Let's assume for the following that only one Spark job is running at every point in time.
What I get so far
Here is what I understand what happens in Spark:
- When a
SparkContext
is created, each worker node starts an executor. Executors are separate processes (JVM), that connects back to the driver program. Each executor has the jar of the driver program. Quitting a driver, shuts down the executors. Each executor can hold some partitions. - When a job is executed, an execution plan is created according to the lineage graph.
- The execution job is split into stages, where stages containing as many neighbouring (in the lineage graph) transformations and action, but no shuffles. Thus stages are separated by shuffles.
I understand that
- A task is a command sent from the driver to an executor by serializing the Function object.
- The executor deserializes (with the driver jar) the command (task) and executes it on a partition.
but
Question(s)
How do I split the stage into those tasks?
Specifically:
- Are the tasks determined by the transformations and actions or can be multiple transformations/actions be in a task?
- Are the tasks determined by the partition (e.g. one task per per stage per partition).
- Are the tasks determined by the nodes (e.g. one task per stage per node)?
What I think (only partial answer, even if right)

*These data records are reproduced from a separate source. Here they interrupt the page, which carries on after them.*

(* ===== verification/Chunkers.v ===== *)
(** * Package [chunkers]: the item chunker

    [ItemChunker] decides where a run of index items or directory entries
    ends.  [SplitBytes] hands file content to the third-party ultracdc chunker
    and is represented, where files are built, by the list of chunks it
    yields. *)

From Stdlib Require Import Init.Byte.
From S2P Require Import Prelude Machine Key.
From Stdlib Require Import ZifyBool ZifyNat.
Local Open Scope Z_scope.

(** Go's [int] on a 64-bit platform. *)
Definition i64 (z : Z) : Z := (z + 2 ^ 63) mod 2 ^ 64 - 2 ^ 63.

Lemma i64_small z : - 2 ^ 63 <= z < 2 ^ 63 → i64 z = z.
Proof. intros. unfold i64. rewrite Z.mod_small; lia. Qed.

Record ItemChunker := mkItemChunker { MinRun : Z; MaxRun : Z; mask : Z }.

(** A negative shift count panics. *)
Definition NewItemChunker (bits : Z) : result ItemChunker :=
  if bits <? 0 then Panic else
  let avg := i64 (Z.shiftl 1 bits) in
  let minRun := Z.max (Z.quot avg 4) 2 in
  let mask := if bits >? 0 then u64 (u64 (Z.shiftl 1 bits) - 1) else 0 in
  Ok (mkItemChunker minRun (i64 (avg * 4)) mask).

Definition IsBoundary `{Blake3} (c : ItemChunker) (enc : bytes) (runLen : Z) : bool :=
  if runLen >=? MaxRun c then true
  else if runLen <? MinRun c then false
  else Z.land (le_dec (take 8 (Sum256 enc))) (mask c) =? 0.

(** The bounds the builders rely on: a run of one item is never closed. *)
Definition chunker_ok (c : ItemChunker) : Prop := 2 <= MinRun c ∧ 2 <= MaxRun c.

Lemma NewItemChunker_ok bits c :
  bits <= 60 → NewItemChunker bits = Ok c →
  chunker_ok c ∧ MinRun c <= MaxRun c ∧ MaxRun c = 4 * 2 ^ bits.
Proof.
  intros Hb. unfold NewItemChunker. case_if; [done|]. intros [= <-]. simpl.
  rewrite Z.shiftl_1_l.
  assert (2 ^ bits <= 2 ^ 60) by (apply Z.pow_le_mono_r; lia).
  assert (1 <= 2 ^ bits) by (apply (Z.pow_le_mono_r 2 0 bits); lia).
  rewrite (i64_small (2 ^ bits)) by lia. rewrite i64_small by lia.
  unfold chunker_ok. simpl. rewrite Z.quot_div_nonneg by lia. lia.
Qed.

Section boundary.
Context `{Blake3}.

Lemma IsBoundary_one c enc : chunker_ok c → IsBoundary c enc 1 = false.
Proof.
  intros [? ?]. unfold IsBoundary.
  replace (1 >=? MaxRun c) with false by lia. by replace (1 <? MinRun c) with true by lia.
Qed.

Lemma IsBoundary_max c enc n : IsBoundary c enc n = false → n < MaxRun c.
Proof. unfold IsBoundary. case_if; [done|]. lia. Qed.
End boundary.
(* ===== verification/Instances.v ===== *)
(** * Concrete instances of the external interfaces

    A 32-byte checksum and a self-delimiting codec that satisfy the laws of
    [Blake3] and [CborLaws].  They are not BLAKE3 and not CBOR: they only show
    that the interfaces can be met, and let the theorems be applied to concrete
    inputs. *)

From Stdlib Require Import Init.Byte.
From S2P Require Import Prelude Machine Key Chunkers FsEncode.
From Stdlib Require Import ZifyBool ZifyNat.
Local Open Scope Z_scope.

(** ** A checksum *)
Definition sum_example (b : bytes) : bytes :=
  take 32 (be_enc 4 (crc32_Checksum b) ++ be_enc 4 (zlen b) ++ b ++ replicate 32 x00).

Lemma sum_example_length b : length (sum_example b) = 32%nat.
Proof.
  unfold sum_example. rewrite length_take, !length_app, !length_be_enc, length_replicate. lia.
Qed.

Definition blake3_example : Blake3 := {| Sum256 := sum_example; Sum256_length := sum_example_length |}.

(** ** A codec: each element is announced by a 1, the end by a 0 *)
Section codec.
Context {A : Type} (enc : A → bytes) (dec : bytes → option (A * bytes)).

Fixpoint put_list (l : list A) : bytes :=
  match l with [] => [x00] | x :: l => x01 :: enc x ++ put_list l end.

Fixpoint get_list (fuel : nat) (b : bytes) : option (list A * bytes) :=
  match fuel, b with
  | S fuel, x01 :: b => '(x, b) ← dec b; '(l, b) ← get_list fuel b; Some (x :: l, b)
  | S _, x00 :: b => Some ([], b)
  | _, _ => None
  end.

Lemma get_put_list l : ∀ fuel rest,
  Forall (λ x, ∀ r, dec (enc x ++ r) = Some (x, r)) l →
  (length (put_list l) ≤ fuel)%nat → get_list fuel (put_list l ++ rest) = Some (l, rest).
Proof.
  induction l as [|x l IH]; intros [|fuel] rest Hl Hf; simpl in *; try lia; [done|].
  apply Forall_cons in Hl as [Hx Hl]. rewrite <- app_assoc, Hx. simpl.
  rewrite length_app in Hf. by rewrite IH by (done || lia).
Qed.

(** A whole message: nothing may follow. *)
Definition get_all (b : bytes) : result (list A) :=
  match get_list (length b) b with
  | Some (l, []) => Ok l
  | _ => Err (errors_New "malformed")
  end.

Lemma get_all_put l :
  Forall (λ x, ∀ r, dec (enc x ++ r) = Some (x, r)) l → get_all (put_list l) = Ok l.
Proof.
  intros Hl. unfold get_all. rewrite <- (app_nil_r (put_list l)) at 2.
  by rewrite get_put_list.
Qed.
End codec.

Lemma get_all_safe {A} (dec : bytes → option (A * bytes)) b : safe (get_all dec b).
Proof. unfold get_all. by repeat case_match. Qed.

Definition put_bytes : bytes → bytes := put_list (λ c : byte, [c]).
Definition get_byte (b : bytes) : option (byte * bytes) :=
  match b with c :: b => Some (c, b) | [] => None end.
Definition get_bytes (b : bytes) : option (bytes * bytes) := get_list get_byte (length b) b.

Lemma get_put_bytes b r : get_bytes (put_bytes b ++ r) = Some (b, r).
Proof.
  apply get_put_list; [by apply Forall_true|]. rewrite length_app. unfold put_bytes. lia.
Qed.

(** A word of eight bytes, unsigned or in two's complement. *)
Definition put_word (z : Z) : bytes := be_enc 8 (u64 z).
Definition get_word (b : bytes) : option (Z * bytes) := Some (be_dec (take 8 b), drop 8 b).
Definition get_int (b : bytes) : option (Z * bytes) := '(z, b) ← get_word b; Some (i64 z, b).

Lemma get_put_word z r : is_u64 z → get_word (put_word z ++ r) = Some (z, r).
Proof.
  intros Hz. unfold get_word, put_word.
  rewrite take_app_all, drop_app_all by (by rewrite length_be_enc).
  rewrite (be_dec_enc_small 8) by apply u64_range. unfold is_u64, u64 in *.
  by rewrite Z.mod_small by lia.
Qed.

Lemma get_put_int z r : - 2 ^ 63 <= z < 2 ^ 63 → get_int (put_word z ++ r) = Some (z, r).
Proof.
  intros Hz. unfold get_int. assert (put_word z = put_word (u64 z)) as ->.
  { unfold put_word, u64. by rewrite Z.mod_mod by lia. }
  rewrite get_put_word by apply u64_range. simpl. unfold i64, u64.
  do 2 f_equal. rewrite Zplus_mod_idemp_l, Z.mod_small; lia.
Qed.

Definition put_pair (p : DirPair) : bytes := put_bytes (SepName p) ++ put_bytes (ChildKey p).
Definition get_pair (b : bytes) : option (DirPair * bytes) :=
  '(s, b) ← get_bytes b; '(k, b) ← get_bytes b; Some (mkDirPair s k, b).

Lemma get_put_pair p r : get_pair (put_pair p ++ r) = Some (p, r).
Proof.
  unfold get_pair, put_pair. rewrite <- app_assoc. rewrite get_put_bytes. simpl.
  rewrite get_put_bytes. by destruct p.
Qed.

Definition put_entry (e : Entry) : bytes :=
  put_bytes (Name e) ++ put_word (Mode e) ++ put_word (UID e) ++ put_word (GID e) ++
  put_word (Mtime e) ++ put_bytes (ContentKey e) ++ put_bytes (LinkTarget e) ++
  put_list put_word (Rdev e) ++ put_bytes (XattrsIn e) ++ put_bytes (XattrsKey e).

Definition get_entry (b : bytes) : option (Entry * bytes) :=
  '(nm, b) ← get_bytes b; '(mode, b) ← get_word b; '(uid, b) ← get_word b;
  '(gid, b) ← get_word b; '(mt, b) ← get_int b; '(ck, b) ← get_bytes b;
  '(lt, b) ← get_bytes b; '(rd, b) ← get_list get_word (length b) b;
  '(xi, b) ← get_bytes b; '(xk, b) ← get_bytes b;
  Some (mkEntry nm mode uid gid mt ck lt rd xi xk, b).

Lemma get_put_entry e r : entry_wf e → get_entry (put_entry e ++ r) = Some (e, r).
Proof.
  intros (? & ? & ? & ? & Hr). unfold get_entry, put_entry. rewrite <- !app_assoc.
  do 10 (first [rewrite get_put_bytes | rewrite get_put_word by done
               | rewrite get_put_int by done
               | rewrite (get_put_list put_word get_word);
                 [|eapply Forall_impl; [exact Hr|intros; by apply get_put_word]
                  |rewrite length_app; lia]]; cbn [mbind option_bind]).
  by destruct e.
Qed.

Definition cbor_example : Cbor := {|
  marshal_keys l := Ok (put_list put_bytes l);
  marshal_entry e := Ok (put_entry e);
  marshal_entries l := Ok (put_list put_entry l);
  marshal_pair p := Ok (put_pair p);
  marshal_pairs l := Ok (put_list put_pair l);
  unmarshal_keys := get_all get_bytes;
  unmarshal_entries := get_all get_entry;
  unmarshal_pairs := get_all get_pair;
|}.

Definition cbor_example_laws : @CborLaws cbor_example.
Proof.
  split; intros l; try apply get_all_safe; try done; cbn [marshal_keys marshal_entries marshal_pairs unmarshal_keys
    unmarshal_entries unmarshal_pairs cbor_example].
  - intros b _ [= <-]. apply get_all_put, Forall_true. apply get_put_bytes.
  - intros b _ Hw [= <-]. apply get_all_put. eapply Forall_impl; [exact Hw|].
    intros e He r. by apply get_put_entry.
  - intros b _ [= <-]. apply get_all_put, Forall_true. apply get_put_pair.
Qed.

(** A store that serves exactly the objects of a log. *)
Definition log_get (log : list Object) (k : Key) : result bytes :=
  match list_find (λ o, obj_key o = k) log with
  | Some (_, o) => Ok (obj_bytes o)
  | None => Err (errors_New "not found")
  end.

(** An entry with a name and defaults elsewhere. *)
Definition entry_example (name ck : bytes) (mode : Z) : Entry :=
  mkEntry name mode 0 0 0 ck [] [] [] [].
(* ===== verification/FsTree.v ===== *)
(** * The abstract trees

    What a set of stored objects means: [file_tree log k data] says that the
    objects of [log] form a file-content tree rooted at [k] whose bytes are
    [data]; [dir_tree log k es] that they form a directory tree whose entries
    are [es].  The first argument bounds the height.  These are the
    specifications the builders are shown to establish and the readers to
    implement. *)

From Stdlib Require Import Init.Byte.
From S2P Require Import Prelude Machine Key FsEncode.
From Stdlib Require Import ZifyBool ZifyNat.
Local Open Scope Z_scope.

Section trees.
Context `{Cbor}.

(** The name of the last entry: the separator a parent stores. *)
Definition last_name (es : list Entry) (n : bytes) : Prop :=
  ∃ e, last es = Some e ∧ Name e = n.

Fixpoint dir_tree (h : nat) (log : list Object) (k : Key) (es : list Entry) : Prop :=
  match h with
  | O => False
  | S h =>
      (Type_ k = DirLeaf ∧ ∃ data, mkObject k data ∈ log ∧ DecodeDirLeaf data = Ok es) ∨
      (Type_ k = DirNode ∧ ∃ data pairs kids,
         mkObject k data ∈ log ∧ DecodeDirNode data = Ok pairs ∧
         Forall2 (λ p kid, Parse (ChildKey p) = Ok (fst kid) ∧
                           last_name (snd kid) (SepName p) ∧
                           dir_tree h log (fst kid) (snd kid)) pairs kids ∧
         es = concat kids.*2)
  end.

Fixpoint file_tree (h : nat) (log : list Object) (k : Key) (content : bytes) : Prop :=
  match h with
  | O => False
  | S h =>
      (Type_ k = Blob ∧ mkObject k content ∈ log) ∨
      (Type_ k = FileNode ∧ ∃ data kids,
         mkObject k data ∈ log ∧ DecodeFileNode data = Ok kids.*1 ∧
         Forall (λ kid, file_tree h log (fst kid) (snd kid)) kids ∧
         content = concat kids.*2)
  end.

Lemma dir_tree_mono h h' log log' k es :
  dir_tree h log k es → (h ≤ h')%nat → log ⊆ log' → dir_tree h' log' k es.
Proof.
  revert h' k es. induction h as [|h IH]; intros h' k es Ht Hh Hlog; [done|].
  destruct h' as [|h']; [lia|]. simpl in *.
  destruct Ht as [(? & data & ? & ?)|(? & data & pairs & kids & ? & ? & Hk & ->)].
  - left. eauto.
  - right. split; [done|]. exists data, pairs, kids. split_and!; auto.
    eapply Forall2_impl; [exact Hk|]. intros p [ck ces] (? & ? & ?). simpl in *.
    split_and!; auto. eapply IH; eauto. lia.
Qed.

Lemma file_tree_mono h h' log log' k c :
  file_tree h log k c → (h ≤ h')%nat → log ⊆ log' → file_tree h' log' k c.
Proof.
  revert h' k c. induction h as [|h IH]; intros h' k c Ht Hh Hlog; [done|].
  destruct h' as [|h']; [lia|]. simpl in *.
  destruct Ht as [(? & ?)|(? & data & kids & ? & ? & Hk & ->)].
  - left. auto.
  - right. split; [done|]. exists data, kids. split_and!; auto.
    eapply Forall_impl; [exact Hk|]. intros [ck cc] ?. simpl in *.
    eapply IH; eauto. lia.
Qed.
End trees.

(** A reader function that returns the stored bytes of every object. *)
Definition serves (get : Key → result bytes) (log : list Object) : Prop :=
  ∀ o, o ∈ log → get (obj_key o) = Ok (obj_bytes o).

Lemma serves_elem get log k b : serves get log → mkObject k b ∈ log → get k = Ok b.
Proof. intros Hs H. apply (Hs _ H). Qed.

(** Strictly increasing entry names. *)
Definition names_sorted (es : list Entry) : Prop :=
  StronglySorted bytes_lt (Name <$> es).

Lemma StronglySorted_lookup_lt {A} (R : relation A) (l : list A) i j x y :
  StronglySorted R l → l !! i = Some x → l !! j = Some y → (i < j)%nat → R x y.
Proof.
  intros Hs. revert i j. induction Hs as [|z l Hs IH Hz]; [done|].
  rewrite Forall_forall in Hz. intros [|i] [|j] Hi Hj Hlt; simpl in *; try lia.
  - simplify_eq. apply Hz. by eapply list_elem_of_lookup_2.
  - eapply IH; eauto. lia.
Qed.

Lemma names_sorted_app es1 es2 :
  names_sorted (es1 ++ es2) ↔
  names_sorted es1 ∧ names_sorted es2 ∧
  (∀ e1 e2, e1 ∈ es1 → e2 ∈ es2 → bytes_lt (Name e1) (Name e2)).
Proof.
  unfold names_sorted. rewrite fmap_app, StronglySorted_app. split.
  - intros (Hx & ? & ?). split_and!; auto.
    intros e1 e2 ??. apply Hx; by apply list_elem_of_fmap_2.
  - intros (? & ? & Hx). split_and!; auto.
    intros n1 n2 (e1 & -> & ?)%list_elem_of_fmap (e2 & -> & ?)%list_elem_of_fmap. auto.
Qed.

Lemma names_sorted_lookup es i j e1 e2 :
  names_sorted es → es !! i = Some e1 → es !! j = Some e2 → (i < j)%nat →
  bytes_lt (Name e1) (Name e2).
Proof.
  intros Hs Hi Hj. apply (StronglySorted_lookup_lt _ _ _ _ _ _ Hs);
    by rewrite list_lookup_fmap, ?Hi, ?Hj.
Qed.

Lemma names_sorted_inj es e1 e2 :
  names_sorted es → e1 ∈ es → e2 ∈ es → Name e1 = Name e2 → e1 = e2.
Proof.
  intros Hs [i Hi]%list_elem_of_lookup [j Hj]%list_elem_of_lookup Hn.
  destruct (Nat.lt_trichotomy i j) as [Hl|[->|Hl]]; [|congruence|].
  - pose proof (names_sorted_lookup _ _ _ _ _ Hs Hi Hj Hl) as Hlt.
    rewrite Hn in Hlt. by apply bytes_lt_irrefl in Hlt.
  - pose proof (names_sorted_lookup _ _ _ _ _ Hs Hj Hi Hl) as Hlt.
    rewrite Hn in Hlt. by apply bytes_lt_irrefl in Hlt.
Qed.

(** The separator of a subtree bounds the names in it. *)
Lemma last_name_max es n e :
  names_sorted es → last_name es n → e ∈ es → bytes_le (Name e) n.
Proof.
  intros Hs (l & Hl & <-) He. apply last_Some in Hl as [es' ->].
  apply names_sorted_app in Hs as (_ & _ & Hx). apply elem_of_app in He as [He|He].
  - apply bytes_le_lteq. left. apply Hx; [done|]. by apply list_elem_of_singleton.
  - apply list_elem_of_singleton in He as ->. apply bytes_le_lteq. by right.
Qed.
(** The entries seen so far: those already indexed, then the open leaf. *)
Definition db_inv (db : DirBuilder) (log : list Object) (es : list Entry) : Prop :=
  db_ic db = ic ∧ db_runLen db = zlen (leaf db) ∧ db_runLen db < MaxRun ic ∧
  Forall encodable (leaf db) ∧
  (leaf db ≠ [] → last_name (leaf db) (leafMax db)) ∧
  ∃ es1, es = es1 ++ leaf db ∧ inv (idx db) log es1 ∧
         (levels (idx db) = [] → es1 = []).

Lemma closeLeaf_spec ib l mx log es1 :
  inv ib log es1 → Forall encodable l → zlen l <= MaxRun ic → last_name l mx →
  ∃ db' new, closeLeaf emit_log (mkDirBuilder ic ib l mx (zlen l)) log = Ok (db', log ++ new) ∧
    db_inv db' (log ++ new) (es1 ++ l) ∧ leaf db' = [] ∧ levels (idx db') ≠ [].
Proof.
  intros Hinv Henc Hlen Hmax. unfold closeLeaf. cbn [leaf leafMax idx db_ic].
  destruct (EncodeDirLeaf_ok l) as (o & -> & Hdec & Hty & Hval); [lia|done|]. rsimpl.
  change (emit_log o log) with (Ok (log ++ [o])). rsimpl.
  destruct (AddChild_spec true dir_rep ic ic_ok ic_max dir_rep_mono dir_rep_node
              ib (log ++ [o]) es1 (obj_key o) mx l) as (ib' & new & -> & Hinv' & Hne).
  - eapply ib_inv_mono; [apply dir_rep_mono|exact Hinv|set_solver].
  - exists 1%nat. split_and!; auto. left. split; [done|]. exists (obj_bytes o).
    split; [destruct o; set_solver|done].
  - rsimpl. eexists _, ([o] ++ new). rewrite app_assoc. split; [done|].
    split_and!; [|done|done]. destruct ic_ok.
    split_and!; simpl; [done|done|lia|done|done|].
    exists (es1 ++ l). rewrite app_nil_r. done.
Qed.

Lemma AddEntry_spec db log es e :
  db_inv db log es → encodable e →
  ∃ db' new, AddEntry emit_log db e log = Ok (db', log ++ new) ∧
             db_inv db' (log ++ new) (es ++ [e]).
Proof.
  destruct db as [ic' ib l mx r].
  intros (Hic & Hr & Hlt & Henc & Hmx & es1 & -> & Hinv & Hes1) He. simpl in *. subst ic' r.
  unfold AddEntry. destruct He as (He1 & He2 & [enc Hm]%is_ok_true). rewrite Hm. rsimpl.
  cbn [leaf db_runLen idx db_ic].
  assert (last_name (l ++ [e]) (Name e)) as Hln by (exists e; by rewrite last_snoc).
  assert (Forall encodable (l ++ [e])) as Henc'.
  { apply Forall_app. split; [done|]. apply Forall_singleton. split_and!; try done.
    apply is_ok_true. eauto. }
  assert (zlen (l ++ [e]) = zlen l + 1) as Hz by (rewrite length_app; simpl; lia).
  rewrite <- Hz. destruct (IsBoundary ic enc (zlen (l ++ [e]))) eqn:Hb.
  - destruct (closeLeaf_spec ib (l ++ [e]) (Name e) log es1 Hinv Henc') as (db' & new & ? & ? & _);
      [lia|done|]. exists db', new. rewrite <- app_assoc. done.
  - apply IsBoundary_max in Hb. eexists _, []. rewrite app_nil_r. split; [done|].
    split_and!; simpl; [done|done|lia|done|done|]. exists es1. by rewrite <- app_assoc.
Qed.

Lemma AddEntries_spec es : ∀ db log es0,
  db_inv db log es0 → Forall encodable es →
  ∃ db' new, foldR (λ e '(db, s), AddEntry emit_log db e s) es (db, log)
             = Ok (db', log ++ new) ∧ db_inv db' (log ++ new) (es0 ++ es).
Proof.
  induction es as [|e es IH]; intros db log es0 Hinv Henc.
  - exists db, []. rewrite !app_nil_r. done.
  - apply Forall_cons in Henc as [He Henc]. cbn [foldR].
    destruct (AddEntry_spec db log es0 e Hinv He) as (db1 & new1 & -> & Hinv1). rsimpl.
    destruct (IH db1 (log ++ new1) (es0 ++ [e]) Hinv1 Henc) as (db' & new & -> & Hinv').
    exists db', (new1 ++ new). rewrite app_assoc. split; [done|].
    by rewrite <- (app_assoc es0) in Hinv'.
Qed.

(** A directory without entries: one empty leaf, which is the root. *)
Lemma finish_empty log :
  ∃ k log', DirBuilder_Finish emit_log (NewDirBuilder ic) log = Ok (k, log ++ log') ∧
    dir_tree 1 (log ++ log') k [] ∧ Validate k = Ok tt.
Proof.
  unfold DirBuilder_Finish. cbn [db_runLen NewDirBuilder idx]. simpl orb. cbv iota.
  unfold closeLeaf. cbn [leaf leafMax idx db_ic NewDirBuilder].
  destruct (EncodeDirLeaf_ok []) as (o & -> & Hdec & Hty & Hval);
    [simpl; lia|constructor|]. rsimpl.
  change (emit_log o log) with (Ok (log ++ [o])). rsimpl.
  unfold AddChild. destruct (itemEnc_ok (newDirIndexBuilder ic) (obj_key o) []) as [enc Henc].
  change 0%nat with (length (@nil idxLevel)) at 1.
  unfold add_fuel. simpl length at 1. simpl Nat.mul. simpl Nat.add.
  rewrite (add_step true ic 1 [] [] (obj_key o) [] _ _ enc) by done.
  rewrite IsBoundary_one by done. rsimpl. unfold IndexBuilder_Finish. cbn [idx].
  exists (obj_key o), [o]. split_and!; [|left; split; [done|]|done].
  - apply (finish_single true dir_rep dir_rep_node 0 _ [] _ _ (obj_key o) []);
      [done|done|simpl; lia].
  - exists (obj_bytes o). split; [destruct o; set_solver|done].
Qed.

Lemma db_inv_mono db log log' es : db_inv db log es → log ⊆ log' → db_inv db log' es.
Proof.
  intros (? & ? & ? & ? & ? & es1 & ? & Hinv & ?) Hl. split_and!; [done..|]. exists es1. split_and!; [done| |done].
  eapply ib_inv_mono; [apply dir_rep_mono|exact Hinv|done].
Qed.

Lemma db_inv_new log : db_inv (NewDirBuilder ic) log [].
Proof.
  apply (db_inv_mono _ []); [|set_solver]. destruct ic_ok. split_and!; simpl; try done; [lia|].
  exists []. split_and!; try done. by apply ib_inv_new.
Qed.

In https://0x0fff.com/spark-architecture-shuffle, the shuffle is explained with the image
and I get the impression that the rule is
each stage is split into #number-of-partitions tasks, with no regard for the number of nodes
For my first image I'd say that I'd have 3 map tasks and 3 reduce tasks.
For the image from 0x0fff, I'd say there are 8 map tasks and 3 reduce tasks (assuming that there are only three orange and three dark green files).
Open questions in any case
Is that correct? But even if that is correct, my questions above are not all answered, because it is still open, whether multiple operations (e.g. multiple maps) are within one task or are separated into one tasks per operation.
What others say
What is a task in Spark? How does the Spark worker execute the jar file? and How does the Apache Spark scheduler split files into tasks? are similar, but I did not feel that my question was answered clearly there.
Solution 1:
You have a pretty nice outline here. To answer your questions
- A separate
task
does need to be launched for each partition of data for eachstage
. Consider that each partition will likely reside on distinct physical locations - e.g. blocks in HDFS or directories/volumes for a local file system.
Note that the submission of Stage
s is driven by the DAG Scheduler
. This means that stages that are not interdependent may be submitted to the cluster for execution in parallel: this maximizes the parallelization capability on the cluster. So if operations in our dataflow can happen simultaneously we will expect to see multiple stages launched.
We can see that in action in the following toy example in which we do the following types of operations:
- load two datasources
- perform some map operation on both of the data sources separately
- join them
- perform some map and filter operations on the result
- save the result
So then how many stages will we end up with?
- 1 stage each for loading the two datasources in parallel = 2 stages
- A third stage representing the
join
that is dependent on the other two stages - Note: all of the follow-on operations working on the joined data may be performed in the same stage because they must happen sequentially. There is no benefit to launching additional stages because they can not start work until the prior operation were completed.
Here is that toy program
val sfi = sc.textFile("/data/blah/input").map{ x => val xi = x.toInt; (xi,xi*xi) }
val sp = sc.parallelize{ (0 until 1000).map{ x => (x,x * x+1) }}
val spj = sfi.join(sp)
val sm = spj.mapPartitions{ iter => iter.map{ case (k,(v1,v2)) => (k, v1+v2) }}
val sf = sm.filter{ case (k,v) => v % 10 == 0 }
sf.saveAsTextFile("/data/blah/out")
And here is the DAG of the result
Now: how many tasks ? The number of tasks should be equal to
Sum of (Stage
* #Partitions in the stage
)
Solution 2:
This might help you better understand different pieces:
- Stage: is a collection of tasks. Same process running against different subsets of data (partitions).
- Task: represents a unit of work on a partition of a distributed dataset. So in each stage, number-of-tasks = number-of-partitions, or as you said "one task per stage per partition”.
- Each executer runs on one yarn container, and each container resides on one node.
- Each stage utilizes multiple executers, each executer is allocated multiple vcores.
- Each vcore can execute exactly one task at a time
- So at any stage, multiple tasks could be executed in parallel. number-of-tasks running = number-of-vcores being used.